What seemed ages later, the door sung open. The same nurse that dragged me here, removed the jacket and walked me to the cafeteria. I didn’t see Nicole there. Nobody has since the incident. I was worried. I didn’t spot her until the next morning as I was walking to the shower. I ran to her with such relief. As soon as I approach up to her, she was scared. I said good morning and tried talking to her but she kept backing away from me while looking down at the ground. I decided to get closer but the closer I have gotten the more she backed up. One of the nurses strongly advises that I go take a shower and let her be. I didn’t get it. Does she hate me? Did she think this was my fault? Should I have let her cry in the middle of the hallway? She kept her distance from me for a week. It was devastating. She slowly turned around and we were friends again. I wanted to ask her what happened, but I was afraid it would trigger her so I didn’t ask. It was just nice to have my friend back.

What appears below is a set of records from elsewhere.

(** ** The animated scroll functions the controller delegates to *)

(** Modelled from the spec: [$] and [defaultSettings] of the scroll
    functions (./util and ./scroll, not under src/), as [scrollToSide] uses
    them: [$((options && options.container) || defaultSettings.container)].
    The container is the one given in the options, else the default one;
    [None] is a container that does not resolve. *)
Definition resolveContainer (options : option ScrollOptions) : M (option Element) :=
  w <- env ;;
  ret (match options with
       | Some o =>
           match container o with
           | Some c => Some c
           | None => defaultSettings_container w
           end
       | None => defaultSettings_container w
       end).

(** Modelled from the spec: the animation engine behind [scrollBy] and
    [scrollTo] (./scroll-by-internal and ./scroll-to, not under src/).  A
    request references the container its options name.  A request whose
    options name no container that resolves fails at the call; otherwise a
    new animation is in flight and its [ScrollResult] is returned.  The
    frames of the animation are not modelled. *)
Definition animate (request : ScrollRequest) (options : option ScrollOptions)
  : M ScrollResult :=
  match options with
  | Some o =>
      match container o with
      | Some c =>
          w <- env ;;
          assign_env (fun w => set_animations
            (animations w ++
               [{| anim_request := request; anim_container := c;
                   anim_status := InFlight |}]) w) ;;
          ret (List.length (animations w))
      | None => throw MissingContainer
      end
  | None => throw MissingContainer
  end.

Definition scrollBy (diffX diffY : Z) (options : option ScrollOptions) : M ScrollResult :=
  animate (RequestBy diffX diffY) options.

Definition scrollTo (position : ScrollPosition) (options : option ScrollOptions)
  : M ScrollResult :=
  animate (RequestTo position) options.

Definition statusOf (result : ScrollResult) (w : World) : option AnimationStatus :=
  option_map anim_status (nth_error (animations w) result).

Definition inFlight (result : ScrollResult) (w : World) : bool :=
  match statusOf result w with
  | Some InFlight => true
  | _ => false
  end.

Fixpoint setStatus (result : nat) (st : AnimationStatus) (l : list Animation)
  : list Animation :=
  match l, result with
  | [], _ => []
  | a :: l', O =>
      {| anim_request := anim_request a; anim_container := anim_container a;
         anim_status := st |} :: l'
  | a :: l', S i => a :: setStatus i st l'
  end.

(** Modelled from the spec: the completion future of an animation in
    flight resolves, on cancellation as on completion; the reactions the
    controller attached to it are queued as microtasks. *)
Definition settle (result : ScrollResult) (st : AnimationStatus) : M unit :=
  w <- env ;;
  when (inFlight result w)
    (assign_env (fun w => set_animations (setStatus result st (animations w)) w) ;;
     forEach (filter (Nat.eqb result) (reactions w))
             (fun _ => enqueueMicrotask ScrollToResultSettled) ;;
     assign_env (fun w =>
       set_reactions (filter (fun r => negb (Nat.eqb result r)) (reactions w)) w)).

(** [ScrollResult.cancel]. *)
Definition result_cancel (result : ScrollResult) : M unit := settle result Cancelled.

(** The animation reaches its target. *)
Definition animation_completes (result : ScrollResult) : M unit :=
  settle result Completed.

(** [result.promise.then(callback)] with the controller's callback. *)
Definition promise_then (result : ScrollResult) : M unit :=
  w <- env ;;
  if inFlight result w
  then assign_env (fun w => set_reactions (reactions w ++ [result]) w)
  else enqueueMicrotask ScrollToResultSettled.

(** Modelled from the spec: [enableScroll] and [disableScroll] of ./util
    (not under src/) lift and set the host-level scroll suppression of the
    element. *)
Definition enableScroll (el : option Element) : option Element :=
  option_map (el_set_scrollDisabled false) el.

Definition disableScroll (el : option Element) : option Element :=
  option_map (el_set_scrollDisabled true) el.

(** ** scrollToSide *)

Inductive ScrollSide : Type := SideTop | SideBottom | SideLeft | SideRight.

Definition ScrollSide_eqb (a b : ScrollSide) : bool :=
  match a, b with
  | SideTop, SideTop | SideBottom, SideBottom
  | SideLeft, SideLeft | SideRight, SideRight => true
  | _, _ => false
  end.

Definition sides_includes (sides : list ScrollSide) (side : ScrollSide) : bool :=
  existsb (ScrollSide_eqb side) sides.

(** The argument of [scrollToSide]: one side or an array of sides. *)
Inductive ScrollToSideTargets : Type :=
| OneSide (side : ScrollSide)
| SideArray (sides : list ScrollSide).

Definition set_x (v : Z) (p : ScrollPosition) : ScrollPosition :=
  {| pos_x := Some v; pos_y := pos_y p |}.

Definition set_y (v : Z) (p : ScrollPosition) : ScrollPosition :=
  {| pos_x := pos_x p; pos_y := Some v |}.

(** The body of [scrollToSide] up to its [return]: the position handed to
    [scrollTo]. *)
Definition scrollToSide_position (targets : ScrollToSideTargets)
  (options : option ScrollOptions) : M ScrollPosition :=
  let sides := match targets with OneSide side => [side] | SideArray l => l end in
  let position := {| pos_x := None; pos_y := None |} in
  let hasRight := sides_includes sides SideRight in
  let hasBottom := sides_includes sides SideBottom in
  let position :=
    if sides_includes sides SideTop then set_y 0 position
    else if sides_includes sides SideLeft then set_x 0 position
    else position in
  if hasRight || hasBottom then
    c <- resolveContainer options ;;
    match c with
    | None => throw MissingContainer
    | Some c =>
        let position := if hasRight then set_x (el_scrollWidth c) position else position in
        let position := if hasBottom then set_y (el_scrollHeight c) position else position in
        ret position
    end
  else ret position.

Definition scrollToSide (targets : ScrollToSideTargets) (options : option ScrollOptions)
  : M ScrollResult :=
  position <- scrollToSide_position targets options ;;
  scrollTo position options.

Definition scrollToTop (options : option ScrollOptions) : M ScrollResult :=
  scrollToSide (OneSide SideTop) options.

Definition scrollToRight (options : option ScrollOptions) : M ScrollResult :=
  scrollToSide (OneSide SideRight) options.

Definition scrollToBottom (options : option ScrollOptions) : M ScrollResult :=
  scrollToSide (OneSide SideBottom) options.

Definition scrollToLeft (options : option ScrollOptions) : M ScrollResult :=
  scrollToSide (OneSide SideLeft) options.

As you can see, the psych ward was a place of a community and making a second family, but it had it’s down side. It was just as complicated as our minds. I don’t like rewinding to that time period, but I want to share my story to hopefully kick this imagery that people think about psych wards and their assumptions about the people who are in there. People have this notion, we are animals ready to kill people or do extreme actions. Come to find out its bunch of people with big hearts, because they know what pain feels like. They know it’s like being judged and misunderstood. They know what it’s like to be at the edge. They wouldn’t want to wish that for anybody.

These are people who usually care TOO much or once cared so much and have been betrayed. They love to laugh, dance, and just want to feel human once in a while. Sick of the darkness they have been for all this time. At the end of the day, they are no different from you and I. We are all just people who are trying our best. Some people it’s a little more difficult than others. But once you realize we are all people then the stigma can start to break down. Then you will finally realize we all are just trying to adult one day at a time.